■ **TASK DESCRIPTION**
The lines to repeat are those below from the one containing "[x] => Return x" down to the one containing "(** [torch.tensor(labels).view(n, 1)] *)", both included; reproduce them exactly and nothing else.

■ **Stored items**
(** * Data loading for multimodal affect data: a model of [src/loader.py]

    The loader filters degenerate samples ([drop_entry]), serves single
    samples ([SentimentDataset.__getitem__]) and assembles batches
    ([_process_1], [_process_2] and the meld [collate_fn]).  Arrays and
    tensors are modelled by their shape and their entries; the entries
    themselves are elements of an abstract numeric type with the handful of
    operations the loader calls, so that every statement below holds for
    whatever floating-point or integer dtype the data carries. *)

From Stdlib Require Import ZArith Floats.PrimFloat Floats.SpecFloat Floats.FloatOps
  Floats.FloatAxioms.
From stdpp Require Import gmap strings list fin_maps sorting.

Local Open Scope Z_scope.
Local Open Scope nat_scope.

(** ** Outcomes of a Python call *)

(** The exceptions the loader can run into. *)
Inductive exn := IndexError | KeyError | ValueError | RuntimeError.

(** A call returns, raises, or ends the process through [exit()]. *)
Inductive outcome (A : Type) : Type :=
  | Return (a : A)
  | Raise (e : exn)
  | SystemExit.
Arguments Return {A} a.
Arguments Raise {A} e.
Arguments SystemExit {A}.

#[global] Instance outcome_ret : MRet outcome := @Return.
#[global] Instance outcome_bind : MBind outcome := λ A B f m,
  match m with
  | Return a => f a
  | Raise e => Raise e
  | SystemExit => SystemExit
  end.
#[global] Instance outcome_fmap : FMap outcome := λ A B f m,
  match m with
  | Return a => Return (f a)
  | Raise e => Raise e
  | SystemExit => SystemExit
  end.

(** ** Numeric kernel

    What numpy and torch do to a single number, or to a run of numbers, is
    not the loader's business: it is taken as an interface. *)
Class Numeric := {
  scalar : Type;
  (** [0.0], the fill value of [F.pad] and [pad_sequence] *)
  zero : scalar;
  (** a Python integer stored in a tensor *)
  of_int : Z → scalar;
  (** [x != 0], the test behind [Tensor.nonzero] *)
  nonzero : scalar → bool;
  (** [ndarray.sum()] over all entries, given in row-major order *)
  np_sum : list scalar → scalar;
  (** [s == 0] *)
  eq_zero : scalar → bool;
  (** [flag > 0] *)
  gt_zero : scalar → bool;
  (** [x == -np.inf] *)
  is_neg_inf : scalar → bool;
  (** [.float()] on one entry *)
  to_float : scalar → scalar;
  (** [mean] and [torch.std] of one feature column; [torch.std] works out a
      result that is a single number, the one column of a tensor of width
      1, on a path of its own *)
  mean : list scalar → scalar;
  std : list scalar → scalar;
  std_all : list scalar → scalar;
  sub : scalar → scalar → scalar;
  div : scalar → scalar → scalar;
  (** [torch.nan_to_num] on one entry *)
  nan_to_num : scalar → scalar;
}.

Section Loader.
Context `{Numeric}.

(** ** Tensors *)

(** A 2-D array or tensor of shape [(length rows, ncols)]. *)
Record tensor2 := T2 { ncols : nat; rows : list (list scalar) }.

(** A 3-D batch tensor of shape [(length items, dim1, dim2)]. *)
Record tensor3 := T3 { dim1 : nat; dim2 : nat; items : list (list (list scalar)) }.

(** [t.size(0)] / [t.shape[0]] *)
Definition size0 (t : tensor2) : nat := length (rows t).

(** Every row has the declared width. *)
Definition rect (t : tensor2) : Prop := Forall (λ r, length r = ncols t) (rows t).

Definition map2 (f : scalar → scalar) (t : tensor2) : tensor2 :=
  T2 (ncols t) (map (map f) (rows t)).

(** [t.float()] *)
Definition as_float (t : tensor2) : tensor2 := map2 to_float t.

(** [t.flatten()] *)
Definition flatten (t : tensor2) : list scalar := concat (rows t).

(** [t[start:]] for a start offset that is not negative *)
Definition slice_from (start : nat) (t : tensor2) : tensor2 :=
  T2 (ncols t) (drop start (rows t)).

(** [t[:stop]] with Python's reading of a negative [stop] *)
Definition slice_to (stop : Z) (t : tensor2) : tensor2 :=
  let n := Z.of_nat (size0 t) in
  let k := if (0 <=? stop)%Z then stop else (n + stop)%Z in
  T2 (ncols t) (take (Z.to_nat k) (rows t)).

Definition zero_row (w : nat) : list scalar := replicate w zero.

(** [F.pad(t, (0, 0, 0, k))]: [k] rows of zeros below; a negative [k] crops,
    and is refused when nothing of non-negative size is left. *)
Definition F_pad_below (t : tensor2) (k : Z) : outcome tensor2 :=
  let n := (Z.of_nat (size0 t) + k)%Z in
  if (n <? 0)%Z then Raise RuntimeError
  else Return (T2 (ncols t)
                 (take (Z.to_nat n) (rows t) ++ replicate (Z.to_nat k) (zero_row (ncols t)))).

(** [l[i]] on a Python sequence, negative indices counting from the end *)
Definition py_index {A} (l : list A) (i : Z) : outcome A :=
  let n := Z.of_nat (length l) in
  let j := if (0 <=? i)%Z then i else (n + i)%Z in
  if (j <? 0)%Z then Raise IndexError
  else match l !! Z.to_nat j with
       | Some x => Return x
       | None => Raise IndexError
       end.

(** ** Sequence padding and stacking *)

(** The longest time axis in a list of sequences. *)
Definition max_len (sequences : list tensor2) : nat := max_list (size0 <$> sequences).

(** One sequence filled up with zero frames of width [w] to [n] frames. *)
Definition right_pad (n w : nat) (s : tensor2) : list (list scalar) :=
  rows s ++ replicate (n - size0 s) (zero_row w).

Definition batch_of (n w : nat) (sequences : list tensor2) : tensor3 :=
  T3 n w (right_pad n w <$> sequences).

(** What [copy_] writes into frames of width [w] from the sequence [s]: its
    own frames when the widths agree, and for a sequence of width 1 each
    value spread over the [w] columns (broadcasting). *)
Definition expand (w : nat) (s : tensor2) : tensor2 :=
  if ncols s =? w then s
  else T2 w ((λ r, x ← r; replicate w x) <$> rows s).

(** [pad_sequence(sequences, batch_first=True)]: the output, filled with
    zeros, takes its trailing width from the first sequence; every sequence
    is then copied into its leading frames, which works for a sequence of
    that width or of width 1 and is a [RuntimeError] for any other. *)
Definition pad_sequence (sequences : list tensor2) : outcome tensor3 :=
  match sequences with
  | [] => Raise RuntimeError
  | s0 :: _ =>
      if forallb (λ s, (ncols s =? ncols s0) || (ncols s =? 1)) sequences
      then Return (batch_of (max_len sequences) (ncols s0)
                     (expand (ncols s0) <$> sequences))
      else Raise RuntimeError
  end.

(** [torch.stack(tensors)]: all shapes must agree. *)
Definition stack (tensors : list tensor2) : outcome tensor3 :=
  match tensors with
  | [] => Raise RuntimeError
  | s0 :: _ =>
      if forallb (λ s, (size0 s =? size0 s0) && (ncols s =? ncols s0)) tensors
      then Return (T3 (size0 s0) (ncols s0) (rows <$> tensors))
      else Raise RuntimeError
  end.

(** ** Labels in the collators *)

(** [t.reshape(n, m)]: the entries in row-major order, cut into [n] rows of
    [m]; refused when the number of entries is not [n * m]. *)
Fixpoint chunks (m n : nat) (l : list scalar) : list (list scalar) :=
  match n with
  | 0 => []
  | S n' => take m l :: chunks m n' (drop m l)
  end.

Definition reshape (t : tensor2) (n m : nat) : outcome tensor2 :=
  if length (flatten t) =? n * m
  then Return (T2 m (chunks m n (flatten t)))
  else Raise RuntimeError.

(** [t.T] *)
Definition transpose (t : tensor2) : tensor2 :=
  T2 (size0 t) ((λ j, omap (λ r, r !! j) (rows t)) <$> seq 0 (ncols t)).

(** [t[0]] *)
Definition row0 (t : tensor2) : outcome (list scalar) :=
  match rows t with
  | r :: _ => Return r
  | [] => Raise IndexError
  end.

(** What a collator appends to [labels]: a 1-D row or the label itself. *)
Inductive collected :=
  | Row (r : list scalar)
  | Whole (t : tensor2).

Definition entries (c : collected) : list scalar :=
  match c with
  | Row r => r
  | Whole t => flatten t
  end.

(** The body of the label loop shared by both collators:
    [sample[-1].reshape(shape[1], shape[0])[0]] when [shape[1] > 1]. *)
Definition collect_label (label : tensor2) : outcome collected :=
  if 1 <? ncols label
  then t ← reshape label (ncols label) (size0 label); Row <$> row0 t
  else Return (Whole label).

(** [torch.tensor(labels)] on a list of tensors takes the single entry of
    each one and refuses a tensor holding any other number of entries. *)
Definition item (c : collected) : outcome scalar :=
  match entries c with
  | [x] => Return x
  | _ => Raise ValueError
  end.

(** [.view(n, 1)] of a 1-D tensor *)
Definition view_column {A} (n : nat) (l : list A) : outcome (list (list A)) :=
  if length l =? n then Return ((λ x, [x]) <$> l) else Raise RuntimeError.

(** [torch.tensor(labels).view(n, 1)] *)
Definition tensor_column (n : nat) (labels : list collected) : outcome (list (list scalar)) :=
  xs ← mapM item labels;
  view_column n xs.

(** ** Samples of the continuous family *)

(** [[vision, audio, text, ind, label]] *)
Record sample5 := Sample5 {
  vision5 : tensor2; audio5 : tensor2; text5 : tensor2;
  ind5 : Z; label5 : tensor2 }.

(** [[vision, audio, text, label]] *)
Record sample4 := Sample4 {
  vision4 : tensor2; audio4 : tensor2; text4 : tensor2; label4 : tensor2 }.

(** [sample[i]] for the leading, tensor-valued positions *)
Definition get5 (i : nat) (s : sample5) : tensor2 :=
  match i with 0 => vision5 s | 1 => audio5 s | _ => text5 s end.

Definition get4 (i : nat) (s : sample4) : tensor2 :=
  match i with 0 => vision4 s | 1 => audio4 s | _ => text4 s end.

■ **TASK RESPONSE**
  | [x] => Return x
  | _ => Raise ValueError
  end.

(** [.view(n, 1)] of a 1-D tensor *)
Definition view_column {A} (n : nat) (l : list A) : outcome (list (list A)) :=
  if length l =? n then Return ((λ x, [x]) <$> l) else Raise RuntimeError.

(** [torch.tensor(labels).view(n, 1)] *)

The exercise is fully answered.